For me prayer, meditation, being in nature, and walking labyrinths filled my cup and smoothed the rough edges where dark thoughts can creep in. I constantly felt a larger presence at work in my life. Whether you connect with the Divine in a church or in your garden, it can be helpful to seek comfort in a force greater than yourself.


My diagnosis exacted a mental, physical, and emotional toll, but it also challenged me to take charge of my destiny however I could. I learned to advocate for myself. I reached out to experts in the field. I asked tough questions and did research. I weighed treatment plans and made the best informed decision I could based on what I knew. That’s all anyone can do.

Chances are, you too will be tested at some point in your life. And when you emerge on the other side of that rabbit hole, what will you see?

In the quiet moments when we face ourselves in the mirror, can we accept our imperfections and see the beauty and strength that lies in each of us? Will we listen to that still, resolute voice that challenges us to make the most of this one precious life?

Categories: To my Readers, UncategorizedTags: , , , , ,


  1. Oh Karen, now i want to meet you even more!. Your writing is so beautiful and genuine. Breast cancer is a tough one, my own mom fought it twice( in remission for over 10 years) and my mother-in law just battled it this last year. She’s in recovery now and doing well. Thank you for sharing your personal story of strength and grace but especially for your lessons learned. We all need to be reminded of these beautiful insights. Sending you healing hugs, continued strength and good health.

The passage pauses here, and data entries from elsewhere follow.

Definition xsave_handler : handler S :=
  Handler (hvm_save_cpu_xsave_states ft) (hvm_load_cpu_xsave_states ft beyond) (HVM_CPU_XSAVE_SIZE ft + sizeof_desc) HVMSR_PER_VCPU.
Definition xsave_device : device S :=
  Device xsave_handler (fun d => if has_xsave ft then item_recs xsave_type (xsave_items d (vcpu_ids d)) else []) (fun d => d) xsave_accepts xsave_apply.

Lemma xsave_items_sizes d ids : Forall (fun i => Z.of_nat (length i.2) = t_len xsave_type) (xsave_items d ids).
Proof. induction ids; cbn; constructor; [apply xsave_bytes_length|done]. Qed.

Lemma xsave_type_ok : htype_ok xsave_type.
Proof. unfold HVM_CPU_XSAVE_SIZE in *. split_and!; cbn [xsave_type t_code t_len t_compat]; unfold CPU_XSAVE_CODE, HVM_CPU_XSAVE_SIZE; try lia. done. Qed.

Lemma save_xsaves_each ids : forall d h, hok h -> fits h (length (recs_bytes (item_recs xsave_type (xsave_items d ids)))) ->
  save_xsaves ft ids d h = (0, put h (recs_bytes (item_recs xsave_type (xsave_items d ids)))).
Proof.
  induction ids as [|i ids IH]; intros d h Hh Hf; cbn [save_xsaves].
  - unfold recs_bytes. cbn. by rewrite put_nil.
  - cbn [xsave_items map item_recs] in *. fold (xsave_items d ids) in *. fold (item_recs xsave_type (xsave_items d ids)) in *.
    rewrite recs_bytes_cons, rec_bytes_inst, length_app in *. set (r := HRec _ _ _) in *.
    pose proof (xsave_bytes_length ft (cpu d i)) as Hl. assert (length (rec_bytes r) = (8 + length (xsave_bytes ft (cpu d i)))%nat) as Hr by apply rec_bytes_length.
    rewrite init_entry_ok by (done || (unfold fits in Hf; lia)). cbn [Z.eqb negb].
    assert (put (put h (hvm_save_descriptor CPU_XSAVE_CODE (Z.of_nat i) (HVM_CPU_XSAVE_SIZE ft))) (xsave_bytes ft (cpu d i)) = put h (rec_bytes r)) as ->.
    { rewrite put_put; [|done|rewrite length_app, descriptor_length; eapply fits_le; [exact Hf|lia]]. unfold r, rec_bytes, rec_len. cbn [r_code r_inst r_data]. by rewrite Hl. }
    rewrite IH, put_put; try done.
    + by rewrite length_app.
    + apply put_ok; [done|]. eapply fits_le; [exact Hf|lia].
    + by apply put_fits.
Qed.

(** Inside a record nothing of [beyond] is read. *)
Lemma mem_at_record h r o n :
  hok h -> next h (rec_bytes r) -> (o + n <= length (r_data r))%nat ->
  mem_at beyond h (cur h + 8 + Z.of_nat o) n = take n (drop o (r_data r)).
Proof.
  clear Hctxt Hxs.
  intros Hh Hn Ho. pose proof Hh as (Hc & _ & Hd). unfold rec_bytes in Hn. apply next_app in Hn as [_ [Hf Hb]]; [|done]. rewrite descriptor_length in *.
  unfold advance, fits, bytes_at in *. cbn [cur hsize hdata] in *. change (Z.of_nat 8) with 8 in *. unfold mem_at.
  rewrite drop_app_le, take_app_le by (rewrite ?length_drop; lia). rewrite <- Hb, skipn_firstn_comm, take_take, drop_drop.
  f_equal; [lia|]. f_equal. lia.
Qed.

    • Many blessings to your mom and mother-in-law Shahla! I’m so happy to hear they too are on the other side of this challenge. Thank you for your healing hugs, and I have no doubt we will meet soon 😉

  2. And I love you Sydney! You are one of my clan. xo

  3. Karen your writing kept me reading and your drive kept me grounded… I also was blessed with dense lumpy breasts and have been told there is fibrous changes which I’m preparing for a mammogram I had a lumpectomy 9 years ago and the tissue removed was benign. However, I have a small hard pea size lump now and my breast is painful . Thank you for sharing your journey and I wish you joy peace and health all the days of your life … You kicked cancers ass …
    Your IG friend

  4. Thank you for sharing your strength, lessons, insights, and love. You’re an inspiration to everyone!

  5. Dear Karen, you have been someone I have looked up to since the day we met all those years ago. Your joy when you announced that you and Matt were pregnant with Haley, was amazing. Sharing in the Karner Clan Thanksgiving traditions made me feel like a part of your wonderful family. When you announced to your readers that you had breast cancer, my heart just sank. But, to read your blog today and to know that you are cancer-free, my heart is leaping with joy. You are such a beautiful person, inside and out. Thank you for sharing this journey with us. I love you bunches!

  6. These learnings are going on my wall – to read, absorb, and acknowledge the hard-won wisdom of one spectacular woman! Thank you, Karen.

  7. Thank you Karen for sharing your journey with all off us! I look forward to many years of growing our friendship!!

  8. Life’s challenges are not easy but I feel you come out on the better side of having learned how to deal with the,. So happy for you Karen.

  9. Such beautiful thoughts on getting through a health crisis. These are words we can all learn from.